Para Justen Filho (2012, p. 92), do ponto de vista jurídico, deve- se, portanto, reconhecer a existência de cinco poderes no Estado brasileiro. E a assertiva de que o Executivo, o Legislativo e o Judiciário são Poderes da União, contida no art. 2º da CRFB/88, não pode servir de impedimento para que se negue a opção do constituinte originário de assegurar ao Tribunal de Contas e ao Ministério Público o regime jurídico próprio de um Poder.

Para Tavares:

Há funções de Estado e há funções dos diversos órgãos e agentes dele, mas que não se confundem, pois uma coisa são as funções do Estado e outra bastante diversa são as funções que deve desempenhar determinado órgão de Estado. As funções do Estado, que interessam mais de perto aqui, pode-se dizer, são aquelas atreladas aos órgãos da soberania nacional. Os “órgãos de soberania” são os órgãos caracterizados por receberem diretamente da norma Constitucional, o seu status, a sua conformação, competência, composição, numa palavra, sua definição. São estes os órgãos que podem conceber-se como titulares legitimamente exercentes de funções estatais. E é na Constituição que se encontra o grau de interdependência e colaboração entre os diferentes órgãos existentes. (TAVARES, 1999, p. 29)

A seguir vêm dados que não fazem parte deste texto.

(* ===== verification/Introspect.v ===== *)
(** [vash-server/src/introspect]: the slow log, the hot keys and the hot tags,
    and what dispatch offers them.

    Each keeps one part per lane of [metrics.rs]; a thread's lane is an index a
    step is given.  A poisoned lock is not modelled: the release build aborts on
    a panic.  The counts are as wide as the stream that makes them
    ([IntrospectSpec] bounds them by it); identifiers and what is scaled back
    wrap as [u64] does.  The theorems are in [IntrospectSpec]. *)

From S2P Require Import Prelude Bytes Text Core Record Glob Clock Arith Float Command Backend Conn.

Definition LANES : nat := 256.

(** [metrics::CommandKind]. *)
Inductive CommandKind : Type :=
| Kind_Hello | Kind_Ping | Kind_Get | Kind_GetMany | Kind_Deadline | Kind_Set | Kind_SetMany | Kind_Delete
| Kind_DeleteMany | Kind_Touch | Kind_Expire | Kind_Append | Kind_Arithmetic | Kind_GetAndTouch | Kind_DeleteByTag
| Kind_Flush | Kind_TagSync | Kind_Cluster | Kind_Listing | Kind_Stats | Kind_Other.

#[global] Instance CommandKind_eq_dec : EqDecision CommandKind.
Proof. solve_decision. Defined.

Definition CommandKind_of (command : Command) : CommandKind :=
  match command with
  | Cmd_Hello _ => Kind_Hello
  | Cmd_Ping => Kind_Ping
  | Cmd_Get _ => Kind_Get
  | Cmd_GetMany _ => Kind_GetMany
  | Cmd_Deadline _ | Cmd_Deadlines _ => Kind_Deadline
  | Cmd_Set _ => Kind_Set
  | Cmd_SetMany _ _ => Kind_SetMany
  | Cmd_Delete _ => Kind_Delete
  | Cmd_DeleteMany _ => Kind_DeleteMany
  | Cmd_Touch _ _ => Kind_Touch
  | Cmd_Expire _ _ _ => Kind_Expire
  | Cmd_Append _ _ => Kind_Append
  | Cmd_Arithmetic _ => Kind_Arithmetic
  | Cmd_GetAndTouch _ _ => Kind_GetAndTouch
  | Cmd_DeleteByTag _ => Kind_DeleteByTag
  | Cmd_Flush => Kind_Flush
  | Cmd_TagSync _ _ => Kind_TagSync
  | Cmd_Cluster => Kind_Cluster
  | Cmd_ListKeys _ | Cmd_ListTags _ => Kind_Listing
  | Cmd_Stats => Kind_Stats
  | Cmd_Version | Cmd_Quit => Kind_Other
  end.

(** ** Steps on a flat array *)

(** [iter_mut().find(p)], and what is done to the one found. *)
Fixpoint update_first {A} (p : A -> bool) (f : A -> A) (l : list A) : option (list A) :=
  match l with
  | [] => None
  | x :: l' => if p x then Some (f x :: l') else cons x <$> update_first p f l'
  end.

(** [iter_mut().min_by_key(key)]: the first of the least. *)
Fixpoint min_by_key {A} (key : A -> Z) (l : list A) : option nat :=
  match l with
  | [] => None
  | x :: l' =>
      match min_by_key key l' with
      | None => Some 0%nat
      | Some i => match l' !! i with Some y => if key y <? key x then Some (S i) else Some 0%nat | None => Some 0%nat end
      end
  end.

Section Introspect.
Context {HS : Hash}.

(** ** hotkeys.rs *)

Definition MAX_KEPT_KEY : Z := 128.

Record Counter := mkCounter {
  c_digest : Z;
  c_key : bytes;
  c_truncated : bool;
  c_read_samples : Z;
  c_write_samples : Z;
  c_error : Z
}.

Definition Counter_total (c : Counter) : Z := c_read_samples c + c_write_samples c.

Record Summary := mkSummary { sm_counters : list Counter; sm_sampled : Z }.

Definition Summary_default : Summary := mkSummary [] 0.

Definition kept_key (key : bytes) : bytes := take (Z.to_nat (Z.min (len key) MAX_KEPT_KEY)) key.

Definition one_if (b : bool) : Z := if b then 1 else 0.

Definition Summary_observe (s : Summary) (capacity : nat) (digest : Z) (key : bytes) (write : bool)
    : Result Empty_set Summary :=
  let sampled := sm_sampled s + 1 in
  match update_first (fun c => c_digest c =? digest)
          (fun c =>
             if write
             then mkCounter (c_digest c) (c_key c) (c_truncated c) (c_read_samples c) (c_write_samples c + 1) (c_error c)
             else mkCounter (c_digest c) (c_key c) (c_truncated c) (c_read_samples c + 1) (c_write_samples c) (c_error c))
          (sm_counters s) with
  | Some counters => Ok (mkSummary counters sampled)
  | None =>
      if (length (sm_counters s) <? capacity)%nat then
        Ok (mkSummary (sm_counters s ++ [mkCounter digest (kept_key key) (MAX_KEPT_KEY <? len key)
                                           (one_if (negb write)) (one_if write) 0]) sampled)
      else
        match min_by_key Counter_total (sm_counters s) with
        | None => Panic "capacity is non-zero"
        | Some i =>
            Ok (mkSummary
                  (alter (fun victim =>
                     let inherited := Counter_total victim in
                     mkCounter digest (kept_key key) (MAX_KEPT_KEY <? len key)
                       (inherited + one_if (negb write)) (one_if write) inherited) i (sm_counters s))
                  sampled)
        end
  end.

Record HotKeys := mkHotKeys {
  hk_enabled : bool;
  hk_mask : Z;
  hk_sample_rate : Z;
  hk_capacity : nat;
  hk_summaries : list Summary
}.

(** [u64::next_power_of_two], of a positive number. *)
Definition next_power_of_two (n : Z) : Z := wrapping 64 (2 ^ Z.log2_up n).

Definition HotKeys_new (sample_rate : Z) (capacity : nat) : HotKeys :=
  let rounded := next_power_of_two (Z.max sample_rate 1) in
  mkHotKeys (negb (sample_rate =? 0)) (wrapping 32 (wrapping 64 (rounded - 1))) rounded (Nat.max capacity 1)
    (replicate LANES Summary_default).

(** The step of [xorshift32]. *)
Definition xorshift (rng : Z) : Z :=
  let rng := Z.lxor rng (wrapping 32 (Z.shiftl rng 13)) in
  let rng := Z.lxor rng (Z.shiftr rng 17) in
  Z.lxor rng (wrapping 32 (Z.shiftl rng 5)).

Definition HotKeys_admit (h : HotKeys) (lane : nat) (key : bytes) (write : bool) : Result Empty_set HotKeys :=
  match hk_summaries h !! lane with
  | None => Panic "index out of bounds"
  | Some summary =>
      summary ← Summary_observe summary (hk_capacity h) (xxh3_64 key) key write;
      Ok (mkHotKeys (hk_enabled h) (hk_mask h) (hk_sample_rate h) (hk_capacity h)
            (<[lane := summary]> (hk_summaries h)))
  end.

(** A thread's generator is zero until its first use, when [seed] stands for it. *)
Definition HotKeys_observe (h : HotKeys) (lane : nat) (seed rng : Z) (key : bytes) (write : bool)
    : Result Empty_set (HotKeys * Z) :=
  if negb (hk_enabled h) then Ok (h, rng)
  else
    let rng := if rng =? 0 then seed else rng in
    let rng := xorshift rng in
    if Z.land rng (hk_mask h) =? 0
    then h ← HotKeys_admit h lane key write; Ok (h, rng)
    else Ok (h, rng).

Record Merged := mkMerged { mg_counters : list Counter; mg_sampled : Z; mg_sample_rate : Z }.

Definition merge_counter (counters : list Counter) (counter : Counter) : list Counter :=
  match update_first (fun c => c_digest c =? c_digest counter)
          (fun existing =>
             mkCounter (c_digest existing) (c_key existing) (c_truncated existing)
               (c_read_samples existing + c_read_samples counter)
               (c_write_samples existing + c_write_samples counter)
               (c_error existing + c_error counter))
          counters with
  | Some counters => counters
  | None => counters ++ [counter]
  end.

Essa é a conclusão de Mello, que entende que:

[...] como o Texto Maior desdenhou designá-lo como Poder, é inútil ou improfícuo perguntarmo-

nos se seria ou não um Poder. Basta-nos uma conclusão, a meu ver irrefutável: o Tribunal de Contas, em nosso sistema, é um conjunto orgânico perfeitamente autônomo. (MELLO, 1984, p. 136- 137)

É também o entendimento de Britto (2005, p. 63), para quem o Tribunal de Contas não é órgão do Poder Legislativo e que quando a CRFB/88 diz que o Congresso Nacional exercerá o controle externo “com o auxílio do Tribunal de Contas da União” está a falar em auxílio do mesmo modo como fala do Ministério Público perante o Poder Judiciário. Há nesses casos, segundo o ministro aposentado do STF, uma só função com dois diferentes órgãos: a função jurisdicional, com a obrigatória participação do Poder Judiciário e Ministério Público, e a função controle externo, com a necessária intervenção do Parlamento e do Tribunal de Contas.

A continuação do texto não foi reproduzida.